When Hermione Granger saved the day in Harry Potter and the Prisoner of Azkaban by pulling out her Time-Turner, enabling her and Harry to go back in time, everyone probably just assumed it was another example of that silly wizarding fantasy stuff those movies were full of, because of course you can’t manipulate time.
But the kidney-shaped table gives teachers a sort of Time-Turner that allows them to create extra time in their classrooms. By simply dividing students up into groups and rotating the groups up to the kidney-shaped table for work that is customized to their current academic levels, the teacher can actually multiply her efforts and solve that pesky but persistent problem of never having enough time to help each student.

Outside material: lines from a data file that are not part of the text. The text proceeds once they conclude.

(** * NJ Black Press Database: the client-side engine

    A shallow embedding of the filtering, sorting, pagination, decade
    aggregation, detail lookup and URL state code of the page controllers
    [docs/js/app.js], [docs/js/archive.js], [docs/js/publication.js] and
    [docs/js/timeline.js], with the properties the specification states
    about them. *)

From Stdlib Require Import List ZArith String Ascii Bool Lia Arith.
From Stdlib Require Import Permutation Sorted.
Import ListNotations.

Local Open Scope string_scope.

(** ** JavaScript values and builtins used by the controllers *)

Module JS.

(** Exceptions the modelled code can raise. *)
Inductive Exn : Type :=
| TypeError.

(** The completion of an evaluation: a value, or a thrown exception. *)
Inductive Completion (A : Type) : Type :=
| Normal (a : A)
| Throw (e : Exn).
Arguments Normal {A} a.
Arguments Throw {A} e.

Definition bind {A B} (c : Completion A) (k : A -> Completion B)
  : Completion B :=
  match c with
  | Normal a => k a
  | Throw e => Throw e
  end.

Definition returns {A} (c : Completion A) : Prop :=
  exists a, c = Normal a.

(** [Array.prototype.filter] with a callback that may throw: callbacks
    run in index order and the first exception propagates. *)
Fixpoint filterM {A} (f : A -> Completion bool) (l : list A)
  : Completion (list A) :=
  match l with
  | [] => Normal []
  | x :: r =>
      bind (f x) (fun b =>
      bind (filterM f r) (fun r' =>
      Normal (if b then x :: r' else r')))
  end.

(** Strings are sequences of 8-bit code units; case mapping and white
    space are those of ASCII. *)
Definition lowerChar (c : ascii) : ascii :=
  let n := nat_of_ascii c in
  if (65 <=? n)%nat && (n <=? 90)%nat then ascii_of_nat (n + 32) else c.

Fixpoint toLowerCase (s : string) : string :=
  match s with
  | EmptyString => EmptyString
  | String c r => String (lowerChar c) (toLowerCase r)
  end.

Fixpoint startsWith (s q : string) : bool :=
  match q, s with
  | EmptyString, _ => true
  | String _ _, EmptyString => false
  | String a q', String b s' => Ascii.eqb a b && startsWith s' q'
  end.

(** [String.prototype.includes]: [q] occurs in [s] at some position. *)
Fixpoint includes (s q : string) : bool :=
  startsWith s q ||
  match s with
  | EmptyString => false
  | String _ r => includes r q
  end.

Definition isSpace (c : ascii) : bool :=
  let n := nat_of_ascii c in
  ((9 <=? n)%nat && (n <=? 13)%nat) || (n =? 32)%nat.

Fixpoint trimStart (s : string) : string :=
  match s with
  | EmptyString => EmptyString
  | String c r => if isSpace c then trimStart r else s
  end.

Fixpoint trimEnd (s : string) : string :=
  match s with
  | EmptyString => EmptyString
  | String c r =>
      match trimEnd r with
      | EmptyString => if isSpace c then EmptyString else String c EmptyString
      | r' => String c r'
      end
  end.

Definition trim (s : string) : string := trimEnd (trimStart s).

(** Truthiness: [undefined], [null], the empty string and [0] are
    falsy. *)
Definition truthyStr (s : option string) : bool :=
  match s with
  | Some (String _ _) => true
  | _ => false
  end.

Definition truthyNum (x : option Z) : bool :=
  match x with
  | Some v => negb (v =? 0)%Z
  | None => false
  end.

Definition nonEmpty (s : string) : bool :=
  match s with
  | EmptyString => false
  | String _ _ => true
  end.

(** [x || d] on an optional number and on an optional string. *)
Definition orNum (x : option Z) (d : Z) : Z :=
  match x with
  | Some v => if (v =? 0)%Z then d else v
  | None => d
  end.

Definition orStr (x : option string) (d : string) : string :=
  match x with
  | Some (String c r) => String c r
  | _ => d
  end.

(** [Array.prototype.sort] with a comparator: the sort is stable, and
    an element [x] is placed before [y] when [cmp x y <= 0] and [x]
    came first.  Insertion from the right realises exactly this. *)
Section Sort.
Context {A : Type} (cmp : A -> A -> Z).

Fixpoint insert (x : A) (l : list A) : list A :=
  match l with
  | [] => [x]
  | y :: r => if (cmp x y <=? 0)%Z then x :: y :: r else y :: insert x r
  end.

Definition sort (l : list A) : list A := fold_right insert [] l.
End Sort.

(** [Array.prototype.slice(0, e)] for a non-negative count [e]. *)
Definition slice0 {A} (l : list A) (e : nat) : list A := firstn e l.

(** The decimal digits of a non-negative integer, most significant
    first, in front of [acc]. *)
Fixpoint digitsOnto (fuel : nat) (n : Z) (acc : string) : string :=
  match fuel with
  | O => acc
  | S fuel' =>
      let acc' := String (ascii_of_nat (48 + Z.to_nat (n mod 10))) acc in
      if (n / 10 =? 0)%Z then acc' else digitsOnto fuel' (n / 10) acc'
  end.

(** [Number.MAX_SAFE_INTEGER], 2^53 - 1. *)
Definition MAX_SAFE_INTEGER : Z := 9007199254740991.

(** [Number.isSafeInteger(n)] for an integer [n]. *)
Definition isSafeInteger (n : Z) : bool :=
  (Z.abs n <=? MAX_SAFE_INTEGER)%Z.

(** [String(n)] for an integer [n], as a template literal renders it.  A
    safe integer prints as its decimal digits.  Beyond that range the
    digits printed are the shortest ones that read back as the same
    double (18446744073709552000 for 2^64), in exponent form from 1e21 on
    (['1e+21']); that rendering is not computed here and is taken as the
    function [largeForm]. *)
Definition numberToString (largeForm : Z -> string) (n : Z) : string :=
  if isSafeInteger n
  then if (n <? 0)%Z
       then String "-"
              (digitsOnto (S (Z.to_nat (Z.log2 (- n)))) (- n) EmptyString)
       else digitsOnto (S (Z.to_nat (Z.log2 n))) n EmptyString
  else largeForm n.

Definition digitValue (c : ascii) : option Z :=
  let n := nat_of_ascii c in
  if (48 <=? n)%nat && (n <=? 57)%nat then Some (Z.of_nat (n - 48))
  else None.

Fixpoint parseDigits (acc : Z) (s : string) : Z :=
  match s with
  | EmptyString => acc
  | String c r =>
      match digitValue c with
      | Some d => parseDigits (acc * 10 + d) r
      | None => acc
      end
  end.

(** [parseInt(s, 10)]: leading white space is skipped, a sign is read,
    then the longest run of decimal digits; [None] is [NaN].  The value
    is the exact integer, as it is for every run the double format holds
    exactly. *)
Definition parseInt10 (s : string) : option Z :=
  let s1 := trimStart s in
  let signed :=
    match s1 with
    | String c r =>
        if Ascii.eqb c "-" then ((-1)%Z, r)
        else if Ascii.eqb c "+" then (1%Z, r)
        else (1%Z, s1)
    | EmptyString => (1%Z, s1)
    end in
  match snd signed with
  | EmptyString => None
  | String c _ =>
      match digitValue c with
      | Some _ => Some (fst signed * parseDigits 0 (snd signed))%Z
      | None => None
      end
  end.

(** [s.substring(0, e)]: a negative end counts as 0. *)
Definition substringTo (s : string) (e : Z) : string :=
  String.substring 0 (Z.to_nat e) s.

(** [s.lastIndexOf(c)] for a single character, counting from [i] at the
    head of [s]; [-1] when [c] does not occur. *)
Fixpoint lastIndexFrom (c : ascii) (s : string) (i : Z) : Z :=
  match s with
  | EmptyString => (-1)%Z
  | String x r =>
      let k := lastIndexFrom c r (i + 1) in
      if (0 <=? k)%Z then k else if Ascii.eqb x c then i else (-1)%Z
  end.

(** [s.replace(/c/g, by)] for a single character [c]. *)
Fixpoint replaceAll (c : ascii) (by_ : string) (s : string) : string :=
  match s with
  | EmptyString => EmptyString
  | String x r =>
      if Ascii.eqb x c then (by_ ++ replaceAll c by_ r)%string
      else String x (replaceAll c by_ r)
  end.

End JS.

Import JS.

Notation "x <- c ;; k" := (JS.bind c (fun x => k))
  (at level 61, c at next level, right associativity).

(** ** The record model *)

(** [publishers] is a string in the base document and may be an array of
    strings in the featured document. *)
Inductive Publishers : Type :=
| PublisherName (s : string)
| PublisherList (l : list string).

OK, I realize this has begun to sound ridiculous, because of course you can’t actually multiply time. In fact, I’m pretty sure no one has too exactly attempted to sell the idea of using kidney-shaped tables as a means of multiplying time. It has, however, been over-hyped as a simple solution to a complex problem. Perhaps one might make the case that overselling the innovative capabilities of the kidney-shaped table is a harmless promotional trick for a strategy that might in fact have some value. On the other hand, I would make the case that this simplistic answer to the complex issues of meeting the individual needs of students causes us to believe we’ve solved a problem when all we’ve done is put lipstick on a pig.
I’m even willing to concede that using kidney-shaped tables could be a part of the solution to how we effectively meet individual student’s needs. As a strategy, though, it has a major fault: it doesn’t actually increase the amount of attention that a teacher can focus on an individual student when you take into consideration all of the students a teacher is normally responsible for at any one time. In fact, I think it is fair to say that it doesn’t improve the teacher’s ability to individualize instruction, but rather what it does is decrease the teacher’s ability to supervise student seat work. It isn’t that difficult to institute a reign of terror in your classroom and insure that the students working at their desks don’t make any noise while you are working with the group at the kidney-shaped table. What is considerably more difficult–I am reluctant to use the word impossible because it is so absolute–is to insure that the students working at their seats use their time productively. No matter how you slice it and dice, it is impossible to add time without adding actual time, so simply introducing a new means of grouping doesn’t increase either individual attention from the teacher or time on task.
We have come to the point of hoping that a simple piece of furniture and a strategy for grouping students will have a more profound effect than it can possibly have because we have locked ourselves into beliefs that prevent us from thinking creatively enough to truly have the sort of impact we would like to have. We have for decades, been chained to the age-graded, heterogeneously grouped classroom, and have become unable to think outside the box that puts us in.
Those of us who deal with students who don’t fit, the round pegs in the square holes, have felt the frustration. School systems, as presently constituted, rather quickly run out of options for students who are struggling, and are forced to place students in settings where we know they will not get the kind of support they will likely need and in which they will be extremely unlikely to rise to their full potential. We have schools that are designed for the system, not the kids.
Why can’t some teachers teach small groups of students who need more attention while others teach much larger groups with students who can benefit from large group instruction? Why on earth do we begin teachers with the full responsibility for a classroom of students instead of working under a master teacher to perform entry level tasks? In fact, why can’t we have a graduated pay system, with teachers hired at differing levels of development and working at different levels of responsibility?
Unless taxpayers are willing to pay a lot more taxes, we are going to have to get comfortable with ideas like these and many more like them if we ever expect to truly meet the needs of students instead of expecting them to adapt to the needs of the school system.